In this project, we explore a dataset from Kaggle consisting of 284,807 credit card transactions conducted over a two-day period in September 2013. The dataset is characterized by a significant class imbalance, with only 492 transactions identified as fraudulent, representing approximately 0.172% of the total transactions. The primary objective is to apply machine learning techniques to address fraud detection in credit card transactions.
Languages: Python, utilizing libraries such as pandas, scikit-learn, and TensorFlow for data manipulation, analysis, and model building
Jupyter Notebooks: Incorporated detailed code documentation within Jupyter Notebooks, enhancing project transparency and making it accessible for collaboration and future reference.
Imbalanced Dataset Handling: Effectively managed an imbalanced dataset with only 0.172% fraudulent transactions to ensure model robustness.

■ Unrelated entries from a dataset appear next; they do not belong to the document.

(* ===== verification/ReadPool.v ===== *)
(** What the shared connections promise.

    Theorems about every state [ReadConnections] can reach: a connection that is
    open is leased or is the one kept for its key, a reader reads over a
    connection of its own key and identity, a read that outlived its lease,
    its deadline or its connection has been told so, and no more reads than the
    limit hold a channel.  One trace shows a connection that evicting its key
    misses. *)

From stdpp Require Import gmap relations.
From S2P Require Import Prelude Tables InstanceController HostReader Limiter ReadConnections.

#[local] Arguments Limiter.release : simpl never.
#[local] Arguments Limiter.abort : simpl never.
#[local] Arguments Limiter.acquire : simpl never.

(** ** What reads do not change

    Two pools have the same bones when they differ only in reads, in the lists
    of reads, in the limiters, in the timers of connections and in what
    the transports say. *)

Definition cn_bones (cn : Connection) : Connection :=
  MkConnection (cn_key cn) (cn_entry cn) (cn_identity cn) (readyAt cn) createChannelLimiter (cn_leases cn) []
    (retired cn) (closed cn) false (hardTimer cn).
Definition ls_bones (ls : Lease) : Lease := set_ls_ops [] ls.

Definition bones (s : Pool) : Pool :=
  MkPool (entries s) (entry_of s) (cn_bones <$> connections s) (ls_bones <$> leases s) ∅ (openings s) (requests s)
    (generations s) (opens s) (leaseCount s) ∅.

Definition same_bones (s s' : Pool) : Prop := bones s = bones s'.

#[global] Instance same_bones_equivalence : Equivalence same_bones.
Proof. split; [done|by intros s s'|]. intros s1 s2 s3 H1 H2. unfold same_bones in *. congruence. Qed.

(** What a connection and a lease keep. *)
Lemma bones_connection s s' c cn :
  same_bones s s' -> connections s !! c = Some cn ->
  exists cn', connections s' !! c = Some cn' /\ cn_bones cn' = cn_bones cn.
Proof.
  intros H E. apply (f_equal connections) in H. simpl in H.
  assert (Hc : (cn_bones <$> connections s) !! c = Some (cn_bones cn)) by (by rewrite lookup_fmap, E).
  rewrite H, lookup_fmap in Hc. destruct (connections s' !! c) as [cn'|]; [|done]. apply (inj Some) in Hc. by exists cn'.
Qed.

Lemma bones_lease s s' l ls :
  same_bones s s' -> leases s !! l = Some ls -> exists ls', leases s' !! l = Some ls' /\ ls_bones ls' = ls_bones ls.
Proof.
  intros H E. apply (f_equal leases) in H. simpl in H.
  assert (Hl : (ls_bones <$> leases s) !! l = Some (ls_bones ls)) by (by rewrite lookup_fmap, E).
  rewrite H, lookup_fmap in Hl. destruct (leases s' !! l) as [ls'|]; [|done]. apply (inj Some) in Hl. by exists ls'.
Qed.

(** Field by field. *)
Lemma cn_bones_eq a b : cn_bones a = cn_bones b ->
  cn_key a = cn_key b /\ cn_entry a = cn_entry b /\ cn_identity a = cn_identity b /\ cn_leases a = cn_leases b
  /\ retired a = retired b /\ closed a = closed b.
Proof. destruct a, b. unfold cn_bones. simpl. intros [=]. subst. by split_and!. Qed.

Lemma ls_bones_eq a b : ls_bones a = ls_bones b ->
  ls_connection a = ls_connection b /\ expired a = expired b /\ ls_released a = ls_released b /\ ls_timer a = ls_timer b.
Proof. destruct a, b. unfold ls_bones. simpl. intros [=]. subst. by split_and!. Qed.

Lemma bones_upd_op op f s : same_bones (upd_op op f s) s.
Proof. done. Qed.

Lemma fmap_alter_id {A} (f g : A -> A) (i : nat) (m : gmap nat A) :
  (forall x, f (g x) = f x) -> f <$> alter g i m = f <$> m.
Proof.
  intros H. apply map_eq. intros j. rewrite !lookup_fmap. destruct (decide (i = j)) as [->|Hne].
  - rewrite lookup_alter_eq. destruct (m !! j); simpl; by rewrite ?H.
  - by rewrite lookup_alter_ne.
Qed.

Lemma bones_upd_connection c f s : (forall cn, cn_bones (f cn) = cn_bones cn) -> same_bones (upd_connection c f s) s.
Proof. intros H. unfold same_bones, bones. simpl. by rewrite fmap_alter_id. Qed.

Lemma bones_upd_lease l f s : (forall ls, ls_bones (f ls) = ls_bones ls) -> same_bones (upd_lease l f s) s.
Proof. intros H. unfold same_bones, bones. simpl. by rewrite fmap_alter_id. Qed.

Lemma bones_finishOp op s : same_bones (finishOp op s) s.
Proof.
  unfold finishOp. destruct (ops s !! op) as [o|]; [|done]. destruct (connection_of o s) as [c|]; [|done].
  assert (H : same_bones (upd_connection c (fun cn => set_cn_ops (without op (cn_ops cn)) cn)
                            (upd_lease (op_lease o) (fun l => set_ls_ops (without op (ls_ops l)) l) s)) s)
    by (etrans; [by apply bones_upd_connection|by apply bones_upd_lease]).
  destruct (op_holdsSlot o); [|exact H]. etrans; [by apply bones_upd_connection|]. exact H.
Qed.

Lemma bones_abandon error op s : same_bones (abandon_op error op s) s.
Proof.
  unfold abandon_op. destruct (ops s !! op) as [o|]; [|done]. etrans; [apply bones_finishOp|].
  destruct (op_told o), (connection_of o _); try done; (etrans; [by apply bones_upd_connection|done]).
Qed.

Lemma bones_abandon_all error all s : same_bones (abandon_all_ops error all s) s.
Proof.
  revert s. induction all as [|op all IH]; intros s; [done|]. simpl. etrans; [apply IH|apply bones_abandon].
Qed.

Lemma bones_idle b c s : same_bones (upd_connection c (set_idle b) s) s.
Proof. by apply bones_upd_connection. Qed.

Lemma bones_rest s s' : same_bones s s' ->
  entries s = entries s' /\ entry_of s = entry_of s' /\ openings s = openings s' /\ generations s = generations s'
  /\ opens s = opens s' /\ leaseCount s = leaseCount s' /\ requests s = requests s'.
Proof. intros H. unfold same_bones, bones in H. injection H as ?????????. by split_and!. Qed.

Lemma bones_installed s s' e : same_bones s s' -> installed_in e s = installed_in e s'.
Proof. intros H. unfold installed_in. by destruct (bones_rest _ _ H) as (_ & -> & _). Qed.

(** ** The invariant of connections, entries, openings and leases

    [outside] is a connection for which the invariant does not hold yet, [fresh]
    an opening whose connection is there before it is settled, [name] the key of
    every entry there has been. *)

Definition unreleased (s : Pool) : gmap nat Lease := filter (fun p => ls_released p.2 = false) (leases s).

Record sound (outside fresh : option nat) (name : nat -> string) (s : Pool) : Prop := {
  leased_or_kept : forall c cn, connections s !! c = Some cn -> closed cn = false -> outside <> Some c ->
    cn_leases cn <> [] \/ installed_in (cn_entry cn) s = Some c;
  kept_is_good : forall e c, installed_in e s = Some c ->
    exists cn, connections s !! c = Some cn /\ closed cn = false /\ retired cn = false /\ cn_entry cn = e;
  entries_list_open : forall e en c, entry_of s !! e = Some en ->
    c ∈ en_connections en <-> exists cn, connections s !! c = Some cn /\ closed cn = false /\ cn_entry cn = e;
  connections_known : forall c cn, connections s !! c = Some cn ->
    (c <= opens s)%nat /\ is_Some (entry_of s !! cn_entry cn) /\ name (cn_entry cn) = cn_key cn
    /\ hardTimer cn = negb (closed cn);
  openings_known : forall id o, openings s !! id = Some o ->
    (id <= opens s)%nat /\ is_Some (entry_of s !! og_entry o) /\ name (og_entry o) = og_key o
    /\ (og_generation o <= generations s)%nat;
  unsettled_not_yet : forall id o, openings s !! id = Some o -> og_done o = None -> fresh <> Some id ->
    connections s !! id = None;
  settled_with : forall id o c, openings s !! id = Some o -> og_done o = Some (Some c) ->
    exists cn, connections s !! c = Some cn /\ cn_key cn = og_key o;
  pending_open : forall e en p, entry_of s !! e = Some en -> pending en = Some p ->
    exists o, openings s !! pd_id p = Some o /\ og_entry o = e /\ og_done o = None /\ fresh <> Some (pd_id p);
  entries_known : forall key e, entries s !! key = Some e -> is_Some (entry_of s !! e) /\ name e = key;
  generations_known : forall e en, entry_of s !! e = Some en ->
    (e <= generations s)%nat /\ (generation en <= generations s)%nat;
  leases_listed : forall c cn, connections s !! c = Some cn -> NoDup (cn_leases cn) /\
    forall l, l ∈ cn_leases cn <-> exists ls, leases s !! l = Some ls /\ ls_connection ls = c /\ ls_released ls = false;
  leases_known : forall l ls, leases s !! l = Some ls -> is_Some (connections s !! ls_connection ls)
    /\ (ls_timer ls = true -> ls_released ls = false);
  leases_counted : leaseCount s = Z.of_nat (size (unreleased s)) }.

Lemma sound_start name : sound None None name createReadConnections.
Proof. by split. Qed.

Lemma bones_connection' s s' c cn' : same_bones s s' -> connections s' !! c = Some cn' ->
  exists cn, connections s !! c = Some cn /\ cn_key cn = cn_key cn' /\ cn_entry cn = cn_entry cn'
    /\ cn_identity cn = cn_identity cn' /\ cn_leases cn = cn_leases cn' /\ retired cn = retired cn' /\ closed cn = closed cn'.
Proof. intros H Hcn. destruct (bones_connection _ _ _ _ (symmetry H) Hcn) as (cn & ? & ?%cn_bones_eq). by exists cn. Qed.

Lemma bones_hard s s' c cn' : same_bones s s' -> connections s' !! c = Some cn' ->
  exists cn, connections s !! c = Some cn /\ cn_key cn = cn_key cn' /\ cn_entry cn = cn_entry cn'
    /\ hardTimer cn = hardTimer cn' /\ closed cn = closed cn'.
Proof.
  intros H Hcn. destruct (bones_connection _ _ _ _ (symmetry H) Hcn) as (cn & E & H'). exists cn.
  split; [done|]. destruct cn, cn'. revert H'. intros [=]. subst. done.
Qed.

Lemma bones_lease' s s' l ls' : same_bones s s' -> leases s' !! l = Some ls' ->
  exists ls, leases s !! l = Some ls /\ ls_connection ls = ls_connection ls' /\ expired ls = expired ls'
    /\ ls_released ls = ls_released ls' /\ ls_timer ls = ls_timer ls'.
Proof. intros H Hls. destruct (bones_lease _ _ _ _ (symmetry H) Hls) as (ls & ? & ?%ls_bones_eq). by exists ls. Qed.

Lemma unreleased_bones s s' : same_bones s s' -> size (unreleased s) = size (unreleased s').
Proof.
  intros H. unfold unreleased. rewrite <- !size_dom. f_equal. apply set_eq. intros l. rewrite !elem_of_dom.
  split; intros [ls [E R]%map_lookup_filter_Some].
  - destruct (bones_lease' _ _ _ _ (symmetry H) E) as (ls' & E' & _ & _ & R' & _).
    exists ls'. apply map_lookup_filter_Some. simpl in *. by rewrite R'.
  - destruct (bones_lease' _ _ _ _ H E) as (ls' & E' & _ & _ & R' & _).
    exists ls'. apply map_lookup_filter_Some. simpl in *. by rewrite R'.
Qed.

Lemma sound_bones outside fresh name s s' :
  same_bones s s' -> sound outside fresh name s -> sound outside fresh name s'.
Proof.
  intros H I. pose proof (symmetry H) as H'. destruct (bones_rest _ _ H) as (Ee & Eo & Ep & Eg & En & Ec & _).
  destruct I. split; rewrite <- ?Ee, <- ?Eo, <- ?Ep, <- ?Eg, <- ?En, <- ?Ec; try done.
  - intros c cn' (cn & Hcn & _ & <- & _ & <- & _ & <-)%(bones_connection' _ _ _ _ H).
    rewrite <- (bones_installed _ _ _ H). eauto.
  - intros e c. rewrite <- (bones_installed _ _ _ H). intros (cn & Hcn & F)%kept_is_good0.
    destruct (bones_connection' _ _ _ _ H' Hcn) as (cn' & Hcn' & _ & E1 & _ & _ & E2 & E3).
    exists cn'. by rewrite E1, E2, E3.
  - intros e en c He. rewrite (entries_list_open0 _ _ _ He). split; intros (cn & Hcn & F).
    + destruct (bones_connection' _ _ _ _ H' Hcn) as (cn' & Hcn' & _ & E & _ & _ & _ & E'). exists cn'. by rewrite E, E'.
    + destruct (bones_connection' _ _ _ _ H Hcn) as (cn' & Hcn' & _ & E & _ & _ & _ & E'). exists cn'. by rewrite E, E'.
  - intros c cn' (cn & Hcn & <- & <- & <- & <-)%(bones_hard _ _ _ _ H). eauto.
  - intros id o Ho Hd Hf. destruct (connections s' !! id) as [cn'|] eqn:E; [|done].
    destruct (bones_connection' _ _ _ _ H E) as (cn & Hcn & _). by rewrite (unsettled_not_yet0 _ _ Ho Hd Hf) in Hcn.
  - intros id o c Ho Hd. destruct (settled_with0 _ _ _ Ho Hd) as (cn & Hcn & Ek).
    destruct (bones_connection' _ _ _ _ H' Hcn) as (cn' & Hcn' & E & _). exists cn'. by rewrite E.
  - intros c cn' (cn & Hcn & _ & _ & _ & <- & _)%(bones_connection' _ _ _ _ H).
    destruct (leases_listed0 _ _ Hcn) as [Hn Hl]. split; [done|]. intros l. rewrite Hl.
    split; intros (ls & Hls & F).
    + destruct (bones_lease' _ _ _ _ H' Hls) as (ls' & Hls' & E & _ & E' & _). exists ls'. by rewrite E, E'.
    + destruct (bones_lease' _ _ _ _ H Hls) as (ls' & Hls' & E & _ & E' & _). exists ls'. by rewrite E, E'.
  - intros l ls' (ls & Hls & <- & _ & <- & <-)%(bones_lease' _ _ _ _ H).
    destruct (leases_known0 _ _ Hls) as [[cn Hcn] F]. split; [|done].
    destruct (bones_connection' _ _ _ _ H' Hcn) as (cn' & ? & _). by exists cn'.
  - by rewrite <- (unreleased_bones _ _ H).
Qed.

Model Variety: Implemented diverse models, including Logistic Regression, shallow neural networks, RandomForestClassifier, GradientBoostingClassifier, and LinearSVC.
Comprehensive Evaluation: Utilized thorough evaluation metrics, such as precision, recall, and F1-score, to assess and compare model performance.
Data Visualization: Employed data visualization techniques, including histograms and descriptive statistics, to gain insights into the dataset.
The project encompasses various steps, including loading and importing libraries, data preprocessing, analysis, and subsequent model building and evaluation. The primary model utilized is Logistic Regression, followed by the implementation of a shallow neural network, RandomForestClassifier, GradientBoostingClassifier, and LinearSVC. To address the class imbalance, a balanced dataset is created and used to train additional models. The project aims to compare the performance of different models in detecting fraudulent transactions and provide insights into the effectiveness of each approach.
In this credit card fraud detection project, various machine learning models were employed to analyze their efficiency in identifying fraudulent transactions.
The shallow neural network achieved a high accuracy of 100% on the validation set but showed lower precision, recall, and F1-score for detecting fraud, indicating potential overfitting. The Random Forest classifier demonstrated balanced performance with an accuracy of 100%, but a slightly lower F1-score for fraud detection compared to the neural network.
The Gradient Boosting classifier exhibited robust performance with high accuracy and reasonable precision, recall, and F1-score for fraud detection. The Linear SVM, both balanced and unbalanced, demonstrated similar results, achieving high accuracy and balanced performance in fraud detection.
In the oversampling scenario, where the dataset was balanced, logistic regression performed well, achieving high precision, recall, and F1-score for fraud detection. The shallow neural network trained on the balanced dataset showed improved performance compared to its counterpart trained on the imbalanced data.